In Second Stage of Labour

When there is delay in the second stage of labour there may be similar problems with the efficiency of the contractions.  It may be that the mother is exhausted and cannot push anymore or has a dense epidural block and has no feeling to push.  It could also be that the baby is a little bit big or in a bad position.  Once again an Obstetrician will be called and the mother and baby’s condition carefully assessed.  Most commonly delivery will be successful with assistance using forceps or Ventouse.

 

Shoulder Dystocia

This is a potentially serious emergency that can occasionally occur during the delivery of a baby. Normally the widest part of the baby is the head but sometimes it may be the shoulders!  If this is the case then occasionally the shoulders may get stuck in the birth canal preventing the complete delivery of the baby.  It is more common with large babies and when labour has been slow and difficult.  However, it often occurs out of the blue and may be quite unpredictable.

It is however easily recognised by the midwife when the baby’s head fails to turn in the normal way after the head is delivered.

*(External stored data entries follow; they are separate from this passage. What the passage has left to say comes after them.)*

(** [toDate(argument)]: a Date is cloned, a number is a time value, anything
    else gives an Invalid Date. *)
Definition toDate (argument : value) : Date :=
  match argument with
  | VDate d => d
  | VNumber n => Date_of_number n
  | _ => InvalidDate
  end.

(** [addLeadingZeros(number, targetLength)] *)
Definition addLeadingZeros (number : Z) (targetLength : nat) : string :=
  (if number <? 0 then "-" else "")
  ++ padStart0 targetLength (string_of_N (Z.abs_N number)).

(** A format string cut into runs of one repeated letter and single other
    characters (quoting is not modelled). *)
Inductive token : Type :=
| Run (letter : ascii) (length : nat)
| Literal (c : ascii).

Definition is_letter (c : ascii) : bool :=
  let n := N_of_ascii c in
  (((65 <=? n) && (n <=? 90)) || ((97 <=? n) && (n <=? 122)))%N.

Fixpoint tokens (formatStr : string) : list token :=
  match formatStr with
  | EmptyString => []
  | String c rest =>
      if is_letter c then
        match tokens rest with
        | Run c' n :: ts =>
            if Ascii.eqb c c' then Run c (S n) :: ts else Run c 1 :: Run c' n :: ts
        | ts => Run c 1 :: ts
        end
      else Literal c :: tokens rest
  end.

(** One token on the calendar fields of the local date.  Modelled: [y] (the
    year of the era, [yy] its last two digits), numeric [M] and [d].  The
    route's only pattern uses no other letter; on any other run this model
    raises, as date-fns does on a letter it does not know. *)
Definition format_token (y m d : Z) (t : token) : outcome string :=
  match t with
  | Literal c => Returned (String c "")
  | Run "y"%char n =>
      let year := if y >? 0 then y else 1 - y in
      Returned (addLeadingZeros (if (n =? 2)%nat then year mod 100 else year) n)
  | Run "M"%char 1 => Returned (string_of_N (Z.to_N m))
  | Run "M"%char 2 => Returned (addLeadingZeros m 2)
  | Run "d"%char n => Returned (addLeadingZeros d n)
  | Run _ _ =>
      Threw (RangeError "Format string contains a token outside the model")
  end.

Fixpoint format_tokens (y m d : Z) (ts : list token) : outcome string :=
  match ts with
  | [] => Returned ""
  | t :: rest =>
      match format_token y m d t with
      | Threw e => Threw e
      | Returned s =>
          match format_tokens y m d rest with
          | Threw e => Threw e
          | Returned s' => Returned (s ++ s')
          end
      end
  end.
(** C1 (as amended): for a non-empty topic list, [available_days >= 1] and
    [daily_hours > 0] the allocator returns a schedule and raises nothing;
    it writes on the available days only, so the schedule is never
    extended; the topic of index [i] is given a slot of at least one hour
    exactly when [i * hours_per_topic] is less than
    [available_days * daily_hours]; this is every topic when the topics are
    at most [available_days * daily_hours], and the first
    [available_days * daily_hours] topics otherwise. *)
Theorem optimize_topic_distribution_spec (topics : list string)
    (available_days daily_hours : Z) :
  topics <> [] -> 1 <= available_days -> 0 < daily_hours ->
  let total_hours := available_days * daily_hours in
  let hours_per_topic :=
    Z.max 1 (total_hours / Z.of_nat (List.length topics)) in
  exists sch,
    SchedulerUtils.optimize_topic_distribution topics available_days
      daily_hours = Some (Returns sch)
    /\ (forall k, In k (dict_keys sch) ->
          exists d, 0 <= d < available_days /\ k = SchedulerUtils.day_key d)
    /\ (forall i t,
          nth_error topics i = Some t ->
          Z.of_nat i * hours_per_topic < total_hours ->
          exists h, 1 <= h /\ In (t, h) (allotments sch))
    /\ (forall t h,
          In (t, h) (allotments sch) ->
          exists i, nth_error topics i = Some t
                    /\ Z.of_nat i * hours_per_topic < total_hours)
    /\ (Z.of_nat (List.length topics) <= total_hours ->
        forall t, In t topics -> exists h, 1 <= h /\ In (t, h) (allotments sch))
    /\ (total_hours < Z.of_nat (List.length topics) ->
        hours_per_topic = 1).
Proof.
  intros Hne Hd Hh total_hours hpt.
  assert (Hhpt : 1 <= hpt) by (subst hpt; lia).
  assert (Hrun : SchedulerUtils.optimize_topic_distribution topics
                   available_days daily_hours
                 = match SchedulerUtils.alloc_topics available_days daily_hours
                           hpt topics
                           (SchedulerUtils.mk_alloc [] 0 daily_hours) with
                   | None => None
                   | Some st => Some (Returns (SchedulerUtils.sched st))
                   end)
    by (destruct topics; [congruence | reflexivity]).
  assert (Hlen : 0 < Z.of_nat (List.length topics))
    by (destruct topics; [congruence | simpl; lia]).
  rewrite Hrun. clear Hrun.
  destruct (alloc_topics_spec available_days daily_hours Hh hpt Hhpt topics
              (SchedulerUtils.mk_alloc [] 0 daily_hours))
    as (st & -> & _ & Hthere & Hnew & Hkeys);
    [unfold going; simpl; lia |].
  unfold consumed in Hthere, Hnew. simpl in Hthere, Hnew, Hkeys.
  replace (0 * daily_hours + (daily_hours - daily_hours)) with 0
    in Hthere, Hnew by lia.
  exists (SchedulerUtils.sched st). split; [reflexivity |].
  split; [intros k Hk; destruct (Hkeys k Hk) as [[] | ?]; assumption |].
  split; [intros i t Hi Hlt; apply (Hthere i t Hi); fold total_hours; lia |].
  split.
  { intros t h Hin. destruct (Hnew _ Hin) as [[] | (i & Hi & Hlt)].
    exists i. simpl in Hi. split; [assumption | fold total_hours in Hlt; lia]. }
  split.
  - intros Hfit t Hin. apply In_nth_error in Hin. destruct Hin as [i Hi].
    apply (Hthere i t Hi). fold total_hours.
    assert (Hi' : (i < List.length topics)%nat)
      by (apply nth_error_Some; congruence).
    assert (Hq : hpt = total_hours / Z.of_nat (List.length topics)).
    { subst hpt. apply Z.max_r.
      apply Z.div_le_lower_bound; lia. }
    assert (Hmul : Z.of_nat (List.length topics) * hpt <= total_hours)
      by (rewrite Hq; apply Z.mul_div_le; lia).
    nia.
  - intros Hover. subst hpt. apply Z.max_l.
    assert (total_hours / Z.of_nat (List.length topics) = 0)
      by (apply Z.div_small; subst total_hours; nia).
    lia.
Qed.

Once detected it is usually a full-scale emergency and quite a few staff will arrive in your room immediately.  There is a well-recognised treatment regime which may involve manipulating your legs, pushing on your tummy or internal manoeuvres to deliver the baby before it gets short of oxygen.  Every Obstetric unit, midwife and doctor should be up to date with this emergency procedure.  Usually the baby is born in reasonable condition with no long-term consequences.  Occasionally there may be damage to the nerves in the neck or bones in the neck or arm and occasionally some shortage of oxygen if baby not delivered in 5 minutes or so.

 

Post Partum Haemorrhage.

It is normal for there to be some significant blood loss associated with childbirth.  Up to 600ml is considered normal.  When it is above that it is called a Post Partum Haemorrhage and it is likely that you will need some emergency treatment to control and treat this.  The most common cause is of this is that the uterus does not contract well after delivery.  This cause is dramatically reduced by the routine use of injection you will be offered to help deliver your placenta.  Quite simply, this injection reduces your risk of haemorrhage from 15% to 5% and it is very safe (providing you don’t have raised blood pressure which your midwife or doctor will check).

The other causes of bleeding are due to trauma or tears in the vagina or perineum, incomplete separation and delivery of placenta and more rarely clotting problems.  Once again, heavy bleeding is treated as an emergency, and lots of help will arrive very quickly.  Drugs will be given to make the uterus contract, fluids will be given intravenously and any tears will be repaired as soon as possible.  Occasionally a manual removal of the placenta is required.

Most women can withstand the loss of a litre of blood without feeling unwell but if blood loss is more than that it is quite possible you will need a blood transfusion and occasionally some treatment for clotting problems.  If bleeding persists, there are several other techniques that can be used to make the uterus contract and reduce blood loss.

 

Breech discovery

Approximately 1 in 4 breech babies are not discovered until labour.  This may be a big surprise to the mother and the midwife.  Diagnosis may be suspected by feeling the baby’s bottom rather than head and this is usually confirmed by a scan in labour.  Once diagnosed, this usually results in an emergency Caesarean Section which may be a bit traumatic for someone in advanced labour and expecting a normal vaginal delivery.

Occasionally diagnosis may be made in second stage of labour when the woman has already started pushing.  If this is the case, it is usually safe to proceed with an assisted breech delivery by an obstetrician.  The fact that the neck of womb is fully open and the bottom is so low down suggests that a vaginal delivery is likely to be uncomplicated.